Polymer-lipid hybrid nanovesicle-enabled combination of immunogenic chemotherapy and RNAi-mediated PD-L1 knockdown elicits antitumor immunity against melanoma.

Immunotherapy has revolutionized cancer treatment; however, only a limited portion of patients show responses to currently available immunotherapy regimens. Here, we demonstrate that RNA interference (RNAi) combined with immunogenic chemotherapy can elicit potent antitumor immunity against melanoma. Specially, we developed cationic polymer-lipid hybrid nanovesicles (P/LNVs) as a new delivery system for doxorubicin and small interfering RNA (siRNA) with extensive cytotoxicity and gene silencing efficiency towards B16 cells.
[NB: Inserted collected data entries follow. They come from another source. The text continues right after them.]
Definition tool_record : dict :=
  user_record "u1" "2025-01-01T00:00:00Z"
    [(py "toolUseResult", JList mixed_tool_result)].

(** ** Sample files *)

Definition quoted (s : pystr) : pystr := [34%N] ++ s ++ [34%N].

(** The JSON text of a value whose strings need no escapes. *)
Fixpoint dumps (j : json) : pystr :=
  match j with
  | JNull => py "null"
  | JBool true => py "true"
  | JBool false => py "false"
  | JInt n => repr_int n
  | JFloat _ => py "NaN"
  | JStr s => quoted s
  | JList l => py "[" ++ join (py ", ") (map dumps l) ++ py "]"
  | JDict d =>
      py "{"
      ++ join (py ", ")
           (map (fun kv => quoted (fst kv) ++ py ": " ++ dumps (snd kv)) d)
      ++ py "}"
  end.

Definition newline : pystr := [10%N].

(** A user record without its [uuid]: it fails validation. *)
Definition invalid_record : dict :=
  [ (py "type", JStr (py "user"));
    (py "message",
     JDict [(py "role", JStr (py "user")); (py "content", JStr (py "hi"))]) ].

Definition records_a : list json :=
  [ JDict (user_record "u2" "2025-01-02T09:00:00Z" []);
    JDict summary_record;
    JList [JInt 1; JInt 2];
    JDict [(py "type", JStr (py "progress"))];
    JDict invalid_record ].

Definition records_b : list json :=
  [ JDict (user_record "u1" "2025-01-01T09:00:00Z" []) ].

(** What [json.loads] knows: the text of the sample records. *)
Definition known : list (pystr * json) :=
  map (fun j => (dumps j, j)) (records_a ++ records_b).

(** [a.jsonl]: a valid user line, a line that is no JSON, a blank line,
    a summary, an array, an unknown type, an invalid user line. *)
Definition file_a : list pystr :=
  [ dumps (JDict (user_record "u2" "2025-01-02T09:00:00Z" [])) ++ newline;
    py "{not json" ++ newline;
    py "   " ++ newline;
    dumps (JDict summary_record) ++ newline;
    dumps (JList [JInt 1; JInt 2]) ++ newline;
    dumps (JDict [(py "type", JStr (py "progress"))]) ++ newline;
    dumps (JDict invalid_record) ++ newline ].

Definition file_b : list pystr :=
  [ dumps (JDict (user_record "u1" "2025-01-01T09:00:00Z" [])) ++ newline ].

Definition files : FileSystem := {|
  read_lines := fun p =>
    if str_eqb p (py "logs/a.jsonl") then Some (text_of file_a)
    else if str_eqb p (py "logs/b.jsonl") then Some (text_of file_b)
    else None;
  glob_jsonl := fun d =>
    if str_eqb d (py "logs") then [py "logs/a.jsonl"; py "logs/b.jsonl"]
    else []
|}.

Definition no_cache : option (CacheManager unit) := None.

(** ** Sample entries *)

Definition user_at (u ts : string) : TranscriptEntry :=
  User (mk_UserEntry
          (mk_Base None false (py "external") (py "/test/path")
             (py "test-session") (py "1.0.0") (py u) (py ts) None)
          (mk_UserMessage (ContentStr (py "hi")))
          None).

Definition a_summary : TranscriptEntry :=
  Summary (mk_SummaryEntry (py "A short session") (py "u1") None).

(** An entry of today (the date parser's clock reads 2025-01-03), a
    summary, an entry of two days before, and one whose timestamp does
    not parse. *)
Definition some_messages : list TranscriptEntry :=
  [ user_at "u3" "2025-01-03T10:00:00.000Z";
    a_summary;
    user_at "u1" "2025-01-01T10:00:00.000Z";
    user_at "u0" "last week" ].

End Demo.

(* ================================================================== *)
(** * parser.py: [extract_text_content] *)
(* ================================================================== *)

(** The loop of lines 39-55: [text_parts] after the items. A
    [TextContent] and the SDK's text block append their text; thinking
    blocks are skipped; the other blocks have no [text] attribute and
    match no branch. *)
Fixpoint text_parts (content : list ContentItem) : list pystr :=
  match content with
  | [] => []
  | item :: rest =>
      match item with
      | ItemText c => text c :: text_parts rest
      | ItemTextBlock b => tb_text b :: text_parts rest
      | ItemThinking _ => text_parts rest
      | ItemThinkingBlock _ => text_parts rest
      | _ => text_parts rest
      end
  end.

Definition extract_text_content (content : option MessageContent) : pystr :=
  match content with
  | None => []
  | Some (ContentList l) => join [10%N] (text_parts l)
  | Some (ContentStr s) => if str_truthy s then s else []
  end.

(** ** More vocabulary *)

(** The blocks that carry text. *)
Definition is_text_item (item : ContentItem) : bool :=
  match item with
  | ItemText _ | ItemTextBlock _ => true
  | _ => false
  end.

(** The [type] attribute of a content block. *)
Definition block_type (b : ContentItem) : pystr :=
  match b with
  | ItemText _ | ItemTextBlock _ => py "text"
  | ItemToolUse _ | ItemToolUseBlock _ => py "tool_use"
  | ItemToolResult _ => py "tool_result"
  | ItemThinking _ | ItemThinkingBlock _ => py "thinking"
  | ItemImage _ => py "image"
  end.

(** The [type] attribute of a transcript entry. *)
Definition entry_type_name (e : TranscriptEntry) : pystr :=
  match e with
  | User _ => py "user"
  | Assistant _ => py "assistant"
  | Summary _ => py "summary"
  | System _ => py "system"
  end.

(** [entry.uuid], for the entries that have the attribute. *)
Definition entry_uuid (e : TranscriptEntry) : option pystr :=
  match e with
  | User u => Some (uuid (user_base u))
  | Assistant a => Some (uuid (assistant_base a))
  | System s => Some (uuid (system_base s))
  | Summary _ => None
  end.

(** A line that is not blank: [line.strip()] is not empty. *)
Definition non_blank (line : pystr) : bool := str_truthy (strip line).

(** An entry that the date filter has to date: it is no summary and
    its timestamp is there and parses. *)
Definition datable {R : Runtime} (e : TranscriptEntry) : Prop :=
  exists ts dt,
    entry_timestamp e = Some ts /\ ts <> [] /\ parse_timestamp ts = Some dt.

Module MoreSamples.

(** A directory whose listing names a file that cannot be opened. *)
Definition broken_files : FileSystem := {|
  read_lines := fun p =>
    if str_eqb p (py "logs/a.jsonl") then Some (text_of Demo.file_a) else None;
  glob_jsonl := fun d =>
    if str_eqb d (py "logs") then [py "logs/a.jsonl"; py "logs/gone.jsonl"]
    else []
|}.

(** A cache that holds one summary for every path and keeps the last
    list saved. *)
Definition full_cache : CacheManager (list TranscriptEntry) := {|
  load_cached_entries := fun _ _ => Some [Demo.a_summary];
  load_cached_entries_filtered := fun _ _ _ _ => Some [Demo.a_summary];
  save_cached_entries := fun _ _ l => l
|}.

(** A cache that holds nothing and keeps the last list saved. *)
Definition empty_cache : CacheManager (list TranscriptEntry) := {|
  load_cached_entries := fun _ _ => None;
  load_cached_entries_filtered := fun _ _ _ _ => None;
  save_cached_entries := fun _ _ l => l
|}.

(** Text, thinking, text. *)
Definition mixed_content : list ContentItem :=
  [ ItemText (mk_TextContent (py "one"));
    ItemThinking (mk_ThinkingContent (py "hm") None);
    ItemTextBlock (mk_TextBlock (py "two") None) ].

(** An assistant record whose content is a string. *)
Definition assistant_string_record : dict :=
  (py "type", JStr (py "assistant"))
  :: (py "message",
      JDict [ (py "id", JStr (py "m1"));
              (py "type", JStr (py "message"));
              (py "role", JStr (py "assistant"));
              (py "model", JStr (py "some-model"));
              (py "content", JStr (py "hi")) ])
  :: Demo.base_fields "a1" "2025-01-01T00:00:00Z".

(** An assistant record with one text item and a usage mapping. *)
Definition assistant_record : dict :=
  (py "type", JStr (py "assistant"))
  :: (py "message",
      JDict [ (py "id", JStr (py "m1"));
              (py "type", JStr (py "message"));
              (py "role", JStr (py "assistant"));
              (py "model", JStr (py "some-model"));
              (py "content",
               JList [JDict [(py "type", JStr (py "text"));
                             (py "text", JStr (py "hello"))]]);
              (py "usage",
               JDict [(py "input_tokens", JInt 5);
                      (py "output_tokens", JInt 3)]) ])
  :: Demo.base_fields "a1" "2025-01-01T00:00:00Z".

(** A file that opens but holds the bytes of a lone surrogate, as the
    integration test writes them: the strict decoder fails on the
    first read. *)
Definition surrogate_file : text_file :=
  mk_text_file []
    (Some (py "'utf-8' codec can't decode byte 0xed in position 55: invalid continuation byte")).

(** A larger file of the same kind, in which a first block of lines
    was decoded before the bytes of the surrogate are met. *)
Definition late_surrogate_file : text_file :=
  mk_text_file Demo.file_a
    (Some (py "'utf-8' codec can't decode byte 0xed in position 9001: invalid continuation byte")).

Definition surrogate_files : FileSystem := {|
  read_lines := fun p =>
    if str_eqb p (py "logs/a.jsonl") then Some (text_of Demo.file_a)
    else if str_eqb p (py "logs/surrogate.jsonl") then Some surrogate_file
    else if str_eqb p (py "logs/late.jsonl") then Some late_surrogate_file
    else None;
  glob_jsonl := fun d =>
    if str_eqb d (py "logs")
    then [py "logs/a.jsonl"; py "logs/surrogate.jsonl"]
    else []
|}.

End MoreSamples.

(* ================================================================== *)
(** * Strings and exceptions *)
(* ================================================================== *)

Lemma str_eqb_refl (a : pystr) : str_eqb a a = true.
Proof.
  induction a as [|x a IH]; simpl; [reflexivity|].
  now rewrite N.eqb_refl, IH.
Qed.

Lemma str_eqb_eq (a b : pystr) : str_eqb a b = true <-> a = b.
Proof.
  split; [|intros ->; apply str_eqb_refl].
  revert b; induction a as [|x a IH]; intros [|y b]; simpl; try easy.
  rewrite andb_true_iff, N.eqb_eq. intros [-> H]. now rewrite (IH b H).
Qed.

Lemma str_eqb_neq (a b : pystr) : str_eqb a b = false <-> a <> b.
Proof.
  rewrite <- str_eqb_eq. destruct (str_eqb a b); split; congruence.
Qed.

Lemma json_is_str_true (j : json) (s : pystr) :
  json_is_str j s = true <-> j = JStr s.
Proof.
  destruct j; simpl; try (split; [discriminate|congruence]).
  rewrite str_eqb_eq. split; congruence.
Qed.

Lemma startswith_app (p s : pystr) : startswith p (p ++ s) = true.
Proof.
  induction p as [|x p IH]; simpl; [reflexivity|].
  now rewrite N.eqb_refl, IH.
Qed.

Lemma startswith_split (p s : pystr) :
  startswith p s = true -> exists post, s = p ++ post.
Proof.
  revert s; induction p as [|x p IH]; intros s; simpl.
  - intros _. now exists s.
  - destruct s as [|y s]; [discriminate|].
    rewrite andb_true_iff, N.eqb_eq. intros [-> H].
    destruct (IH s H) as [post ->]. now exists post.
Qed.

(** [p in s] holds exactly when [s] is [pre ++ p ++ post]. *)
Lemma str_contains_iff (p s : pystr) :
  str_contains p s = true <-> exists pre post, s = pre ++ p ++ post.
Proof.
  split.
  - induction s as [|c s IH].
    + simpl. rewrite orb_false_r. intros H.
      destruct (startswith_split _ _ H) as [post E]. now exists [], post.
    + simpl. rewrite orb_true_iff. intros [H|H].
      * destruct (startswith_split _ _ H) as [post E]. now exists [], post.
      * destruct (IH H) as (pre & post & ->). now exists (c :: pre), post.
  - intros (pre & post & ->).
    induction pre as [|c pre IH].
    + simpl. destruct (p ++ post) eqn:E; simpl;
        rewrite <- ?E, startswith_app; reflexivity.
    + simpl. rewrite IH. apply orb_true_r.
Qed.

(** Every exception is an [Exception]: an [except Exception] clause
    catches whatever the body raises. *)
Lemma dispatch_Exception {A} (e : exn) (h : exn -> result A)
    (hs : list (handler A)) :
  dispatch e (([Exception], h) :: hs) = h e.
Proof. reflexivity. Qed.

Lemma try_except_Exception {A} (body : result A) (h : exn -> result A) :
  try_except body [([Exception], h)] =
  match body with Ok a => Ok a | Raise e => h e end.
Proof. now destruct body. Qed.

Lemma bind_Ok {A B} (c : result A) (k : A -> result B) (b : B) :
  bind c k = Ok b -> exists a, c = Ok a /\ k a = Ok b.
Proof. destruct c as [a|e]; simpl; [eauto|discriminate]. Qed.

Lemma comprehension_Ok {A B} (f : A -> result B) (l : list A) :
  (forall x, In x l -> exists y, f x = Ok y) ->
  exists ys, comprehension f l = Ok ys.
Proof.
  induction l as [|x l IH]; intros H; simpl; [eauto|].
  destruct (H x (or_introl eq_refl)) as [y ->]. simpl.
  destruct IH as [ys ->]; [intros; apply H; now right|].
  simpl. eauto.
Qed.

Lemma comprehension_Forall2 {A B} (f : A -> result B) (l : list A) (ys : list B) :
  comprehension f l = Ok ys -> Forall2 (fun x y => f x = Ok y) l ys.
Proof.
  revert ys; induction l as [|x l IH]; intros ys; simpl.
  - intros [= <-]. constructor.
  - intros H. apply bind_Ok in H as (y & Hy & H).
    apply bind_Ok in H as (ys' & Hys & [= <-]).
    constructor; auto.
Qed.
The deployment of doxorubicin-loaded P/LNVs augmented the expression and presentation of endogenous tumor antigens directly in situ by inducing the immunogenic cell death of B16 cells through poly(ADP-ribose) polymerase 1-dependent (PARP1) apoptosis pathway; thereby, eliciting remarkable antitumor immune responses in mice. Leveraging dying B16 cells as a vaccination strategy in combination with RNAi-based programmed cell death ligand 1 (PD-L1) knockdown showed efficacy in both prophylactic and metastasis melanoma settings. Strikingly, PD-L1 blockade synergized with a sub-therapeutic dose of doxorubicin triggered robust therapeutic antitumor T-cell responses and eradicated pre-established tumors in 30% of mice bearing B16 melanoma. Our findings indicated that this combination treatment provided a new powerful immunotherapy modality, characterized by markedly increased infiltration of effector CD8+ T cells and effective alleviation of the immunosuppressive microenvironment in tumors. P/LNVs is a versatile and highly scalable carrier that can enable a broad combination of nanomedicine and RNAi, providing new therapeutic strategies for advanced cancers.